EU backs new returns regulation allowing 24-month detention and offshore centers. Italy's Albania protocol becomes the blueprint for all member states.

EU Approves Offshore Detention Centers: What This Means for Life in Italy
European Parliament voting chamber during legislative session on migration regulation

The European Parliament has locked in a controversial new returns regulation that will allow migrants denied residency to be detained for up to 24 months and transferred to detention facilities in non-EU countries, a move that effectively exports Italy's Albania model to the entire Union. The regulation passed with 418 votes in favor, 218 against, and 30 abstentions, with support from the center-right European People's Party (EPP) and right-wing factions.
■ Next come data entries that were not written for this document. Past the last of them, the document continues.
Definition einput {A} (f : input_state -> A * input_state) : E A := fun x =>
  let '(a, s) := f (mk_istate (sx_kernel x) (sx_inputs x) (sx_next_input x) (sx_scopes x)) in
  (EDone a, with_inputs (with_kernel x (is_kernel s)) (active_inputs s) (is_next s) (reservations s)).

Definition ejobs {A} (m : J A) : E A := fun x =>
  match m (sx_host x) with Some (a, h) => (EDone a, with_host x h) | None => (EBlocked, x) end.

(** Calls on the active job manager, whose state is the shell's. *)
Definition on_jobs {A} (f : csh_jobs -> J (A * csh_jobs)) : E A :=
  let$ x := eget in
  let$ js := eopt (sx_jobs x) in
  let$ (a, js) := ejobs (f (with_jstate js (sx_state x))) in
  let$ x := eget in
  let$ _ := eput (with_process_state (with_managers x (Some js) (sx_traps x)) (jstate js)) in
  eret a.

Definition signals_of (x : shell) : signals := h_sig (sx_host x).
Definition with_signals (x : shell) (g : signals) : shell := with_host x (with_sig (sx_host x) g).

(** [errno] after a call of jobs.c *)
Definition last_errno : E errno := fun x => (EDone (h_errno (sx_host x)), x).

(** ** Calls of the system *)

Section Calls.
Context {system : System} {errors : ErrorText}.

Definition ask {A} (f : Z -> nat -> A) : E A := fun x =>
  (EDone (f (sx_process x) (sx_clock x)), at_time x (S (sx_clock x))).
(* ===== verification/ExecutionTheorems.v ===== *)
(** * Properties of the calls of a process

    Which program a search starts and what the status of a failed search means;
    assignments before a command take effect together and are undone. *)

From stdpp Require Import base list gmap strings.
From S2P Require Import Prelude Output Numbers Options Character State StateCopy StateTheorems Expansion Descriptors Redirect Input Signals Traps Builtin BuiltinTheorems Jobs Process Values Prepare Plan Execution.

(** ** A quiet system *)

(** Every call succeeds; [/bin/true] and [/bin/false] are the only programs. *)
Definition quiet_system : System := {|
  sys_stack := fun _ _ => true; sys_expansion := fun _ _ => ([], []); sys_parsers := fun _ _ _ => ([], []);
  sys_fork := fun p n => inr (p * 1000 + Z.of_nat n + 1); sys_fate := fun _ => None;
  sys_prospects := fun _ => mk_prospects [] [] [] [] [] [] [] [] [] [];
  sys_execve := fun _ _ path => if str_eqb path (bs "/bin/true") then inr [0] else if str_eqb path (bs "/bin/false") then inr [256] else inl ENOENT;
  sys_access := fun _ _ _ _ => true; sys_confstr := Some (bs "/bin"); sys_getcwd := fun _ _ => inr (bs "/tmp");
  sys_chdir := fun _ _ _ => None; sys_fchdir := fun _ _ _ => None; sys_identity := fun _ _ _ => (0, 0); sys_pathmax := fun _ _ => 4096;
  sys_mask := fun _ _ => None; sys_setpgid := fun _ _ => None; sys_stream := fun _ _ => None;
  sys_chunks := fun _ _ => [inr (bs "out"); inr [10]; inr []];
  sys_barrier := fun _ _ => true; sys_child_max := 256; sys_group := 100; sys_parent := 1;
  sys_getrlimit := fun _ _ => true; sys_setrlimit := fun _ _ _ _ => true; sys_times := fun _ _ => None |}.

Definition plain_errors : ErrorText := fun _ => bs "error".

(** The standard descriptors. *)
Definition quiet_kernel : kernel :=
  mk_kernel (list_to_map ((fun fd => (fd, mk_descriptor (100 + fd) false)) <$> [0; 1; 2]))
    (list_to_map ((fun fd => (100 + fd, mk_description O_RDWR S_IFREG false [] 0)) <$> [0; 1; 2])) 200 32 [] [] [] 0.

Definition quiet_disk : Disk := {|
  disk_open := fun _ _ flags => inr (mk_description (o_access flags) S_IFREG false [] 0);
  disk_stat := fun _ _ => inl ENOENT; disk_tty := fun _ => false |}.

Definition quiet_shell : shell :=
  mk_shell 1 0 sample_state (mk_host sample_proc (mk_signals ∅ [] false 0 0) ∅ [] [] [] [] [] 0 0 ENONE) quiet_kernel [] 0 [] 0 []
    None None ∅ 100 false false 18 (replicate 7 (10, 20)) no_context no_execution no_error.

(** ** Reasoning about computations *)

(** The computation gives a value, for which [Q] holds with the process then. *)
Definition edone {A} (m : E A) (x : shell) (Q : A -> shell -> Prop) : Prop :=
  match m x with (EDone a, y) => Q a y | _ => False end.

Section Done.
Context {A B : Type}.

Lemma edone_ret (a : A) x (Q : A -> shell -> Prop) : Q a x -> edone (eret a) x Q.
Proof. done. Qed.

Lemma edone_bind (m : E A) (f : A -> E B) x Q : edone m x (fun a y => edone (f a) y Q) -> edone (ebind m f) x Q.
Proof. unfold edone, ebind. by destruct (m x) as [[| | | | |a] y]. Qed.

Lemma edone_mono (m : E A) x (P Q : A -> shell -> Prop) : edone m x P -> (forall a y, P a y -> Q a y) -> edone m x Q.
Proof. unfold edone. destruct (m x) as [[| | | | |a] y]; try done. auto. Qed.

Lemma edone_host (m : M A) x (Q : A -> shell -> Prop) :
  post m (h_proc (sx_host x)) (fun a p => Q a (with_host x (with_proc (sx_host x) p))) -> edone (ehost m) x Q.
Proof. unfold edone, ehost, post. by destruct (m _) as [a p]. Qed.

(** Whatever it gives to the process. *)
Lemma edone_host_any (m : M A) x (Q : A -> shell -> Prop) :
  (forall a p, Q a (with_host x (with_proc (sx_host x) p))) -> edone (ehost m) x Q.
Proof. unfold edone, ehost. intros H. destruct (m _) as [a p]. apply H. Qed.

Lemma edone_on_state (f : csh_state -> M (A * csh_state)) x (Q : A -> shell -> Prop) :
  post (f (sx_state x)) (h_proc (sx_host x)) (fun r p => Q (fst r) (with_process_state (with_host x (with_proc (sx_host x) p)) (snd r))) ->
  edone (on_state f) x Q.
Proof. unfold edone, on_state, state, ehost, ebind, put_state, eret, post. by destruct (f _ _) as [[a s] p]. Qed.
End Done.

(** ** The search for a program *)

Section Search.
Context {system : System} {errors : ErrorText} {disk : Disk} {db : State.LocaleDb}.

(** A call that fails has a reason. *)
Hypothesis execve_errno : forall p n path, sys_execve p n path <> inl ENONE.

(** What the system said to [execve] on a path, at some time of the search. *)
Definition answered (process : Z) (path : str) (r : errno + list Z) : Prop := exists n, sys_execve process n path = r.

(** The reason does not end the search. *)
Definition passed (process : Z) (path : str) : Prop := exists e, answered process path (inl e) /\ e <> ENOEXEC.

Lemma ask_run {A} (f : Z -> nat -> A) x : ask f x = (EDone (f (sx_process x) (sx_clock x)), at_time x (S (sx_clock x))).
Proof. done. Qed.

Lemma ehost_process {A} (m : M A) x : exists a y, ehost m x = (EDone a, y) /\ sx_process y = sx_process x.
Proof. unfold ehost. destruct (m _) as [a p]. by eexists _, _. Qed.

(** A file was there, or was not when the call was not made to fail. *)
Lemma efiles_stat path x : exists r y, efiles (sys_stat path) x = (EDone r, y) /\ sx_process y = sx_process x /\
  k_faults (sx_kernel y) ⊆ k_faults (sx_kernel x) /\
  match r with
  | inr kind => exists t k, disk_stat t path = inr k
  | inl _ => (exists t e, disk_stat t path = inl e) \/ exists f, Some f ∈ k_faults (sx_kernel x)
  end.
Proof.
  unfold efiles, sys_stat, sys, pop_fault. destruct (k_faults (sx_kernel x)) as [|[f|] rest] eqn:Ef.
  - destruct (disk_stat (k_time (sx_kernel x)) path) as [e|kd] eqn:E; eexists _, _; (split; [reflexivity|]); cbn; (split; [done|split; [by rewrite ?Ef|eauto]]).
  - eexists _, _. split; [reflexivity|]. cbn. split; [done|]. split; [by intros o Ho; right|]. right. exists f. by left.
  - cbn [with_faults k_time]. destruct (disk_stat (k_time (sx_kernel x)) path) as [e|kd] eqn:E; eexists _, _; (split; [reflexivity|]); cbn;
      (split; [done|split; [by intros o Ho; right|eauto]]).
Qed.

Lemma diagnose_run name text number x : exists y, diagnose name text number x = (EDone tt, y) /\ sx_process y = sx_process x.
Proof. destruct (ehost_process (let* _ := csh_write_text STDERR (bs "cshell: ") in
  let* _ := csh_write_text STDERR name in
  let* _ := csh_write_text STDERR (bs ": ") in
  let* _ := csh_write_text STDERR text in
  let* _ := (if bool_decide (number = ENONE) then ret 0 else
    let* _ := csh_write_text STDERR (bs ": ") in csh_write_text STDERR (strerror number)) in
  let* _ := csh_write_text STDERR [10] in
  ret tt) x) as ([] & y & H & Hp). by exists y. Qed.

(** [faults] are the failures that the host gives to system calls. *)
Context (faults : list (option fault)).

(** There is no file at the path: [execve] said so, and [stat] found none, unless
    it was made to fail. *)
Definition missing (process : Z) (path : str) : Prop :=
  (exists e, answered process path (inl e) /\ (e = ENOENT \/ e = ENOTDIR)) /\
  ((exists t e, disk_stat t path = inl e) \/ exists f, Some f ∈ faults).

(** A file that is there cannot be executed, which may be for want of the
    interpreter that it names. *)
Definition unusable (process : Z) (path : str) : Prop :=
  (exists e, answered process path (inl e) /\ e <> ENOENT /\ e <> ENOTDIR) \/
  ((exists e, answered process path (inl e) /\ (e = ENOENT \/ e = ENOTDIR)) /\ exists t kind, disk_stat t path = inr kind).

(** The result of the search through [paths], where something was found before
    when [found] holds. *)
Definition searched (process : Z) (paths : list str) (found : bool) (r : eoutcome Z) : Prop :=
  match r with
  | EProgram statuses =>
      exists before path after, paths = before ++ path :: after /\ Forall (passed process) before /\
        (answered process path (inr statuses) \/
         answered process path (inl ENOEXEC) /\ answered process (bs "/bin/sh") (inr statuses))
  | EDone status =>
      (status = 127 /\ found = false /\ Forall (missing process) paths) \/
      (status = 126 /\ (found = true \/ Exists (unusable process) paths))
  | _ => False
  end.

Lemma searched_cons process path paths found found' r :
  passed process path ->
  (found' = true -> found = true \/ unusable process path) ->
  (found' = false -> found = false /\ missing process path) ->
  searched process paths found' r -> searched process (path :: paths) found r.
Proof.
  intros Hp Ht Hf. destruct r; try done; cbn [searched].
  - intros (before & q & after & -> & Hb & Ha). exists (path :: before), q, after. split_and!; [done|by constructor|done].
  - intros [(-> & E & Hall)|(-> & E)].
    + left. destruct (Hf E) as [-> He]. split_and!; [done|done|by constructor].
    + right. split; [done|]. rewrite Exists_cons. destruct E as [E|E]; [|by right; right].
      destruct (Ht E) as [H|H]; [by left|]. right. by left.
Qed.
(* ===== verification/Utility.v ===== *)
(** * Utilities (src/utility.c)

    The builtins [read], [getopts], [umask], [ulimit] and [times].  The parts
    that only look at texts are functions of their own: the fields of a line
    that was read, a step of the option parser, a mask.  The floating-point
    texts of [times] are part of the system. *)

From stdpp Require Import base list gmap strings.
From S2P Require Import Prelude Output Numbers Options Character State Descriptors Invocation Jobs Execution.

Definition UINTMAX : Z := 2 ^ 64 - 1.

(** [strtoumax(s, &end, 10)]: the value, the text at [end] and whether [errno]
    is ERANGE. *)
Definition strtoumax (s : str) : Z * str * bool :=
  let '(negative, body) := take_sign (skip_while isspace s) in
  let '(ds, rest) := span isdigit body in
  if bool_decide (ds = []) then (0, s, false) else
  let v := digits_number ds in
  if UINTMAX <? v then (UINTMAX, rest, true) else (if negative then (- v) mod 2 ^ 64 else v, rest, false).

(** The number of an operand that is nothing but a number. *)
Definition whole_number (s : str) : option Z :=
  let '(n, rest, range) := strtoumax s in
  if bool_decide (s = []) || negb (bool_decide (rest = [])) || bool_decide (List.hd_error s = Some (ch "-")) || range then None else Some n.

(** ** Fields of read *)

(** A byte of the line and whether a backslash was before it. *)
Abbreviation cell := (byte * bool)%type.

Section Read.
Context `{Locale}.

Definition white (c : byte) : bool := (c =? 32) || (c =? 9) || (c =? 10).

(** The bytes of the character of [ifs] that the line goes on with, 0 for none. *)
Fixpoint delimiter_at (fuel : nat) (ifs : str) (l : list cell) : nat :=
  match fuel with
  | O => 0%nat
  | S fuel =>
      match ifs with
      | [] => 0%nat
      | _ =>
          let n := character_bytes ifs in
          if starts_with (take n ifs) (fst <$> l) && forallb (fun c => negb (snd c)) (take n l) then n
          else delimiter_at fuel (drop n ifs) l
      end
  end.

Definition delimiter (ifs : str) (l : list cell) : nat :=
  match l with [] => 0%nat | _ => delimiter_at (length ifs) ifs l end.

(** White space of [ifs] first. *)
Definition leads (ifs : str) (l : list cell) : bool :=
  match l with [] => false | c :: _ => white (fst c) && negb (delimiter ifs l =? 0)%nat end.

Fixpoint skip_white_cells (ifs : str) (l : list cell) : list cell :=
  match l with
  | [] => []
  | c :: rest => if leads ifs l then skip_white_cells ifs rest else l
  end.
For anyone living in Italy, this marks a decisive shift in how migration enforcement operates across the bloc—and confirms the blueprint Prime Minister Giorgia Meloni has championed since signing a bilateral protocol with Albania in late 2023. The new EU framework, part of the broader Migration and Asylum Pact that entered into force on June 12, replaces the previous directive and grants member states sweeping authority to expedite removals, extend detention, and establish "return hubs" beyond European borders.

Why This Matters

Detention expanded: Irregular migrants can now be held for up to 2 years (with extensions if deemed non-cooperative or a flight risk).

Offshore centers authorized: Countries can transfer migrants—excluding unaccompanied minors—to facilities in third countries under bilateral agreements.

Italy's Albania centers validated: The Gjadër facility, operational since April 2025, is now seen as the legal template for the EU-wide scheme.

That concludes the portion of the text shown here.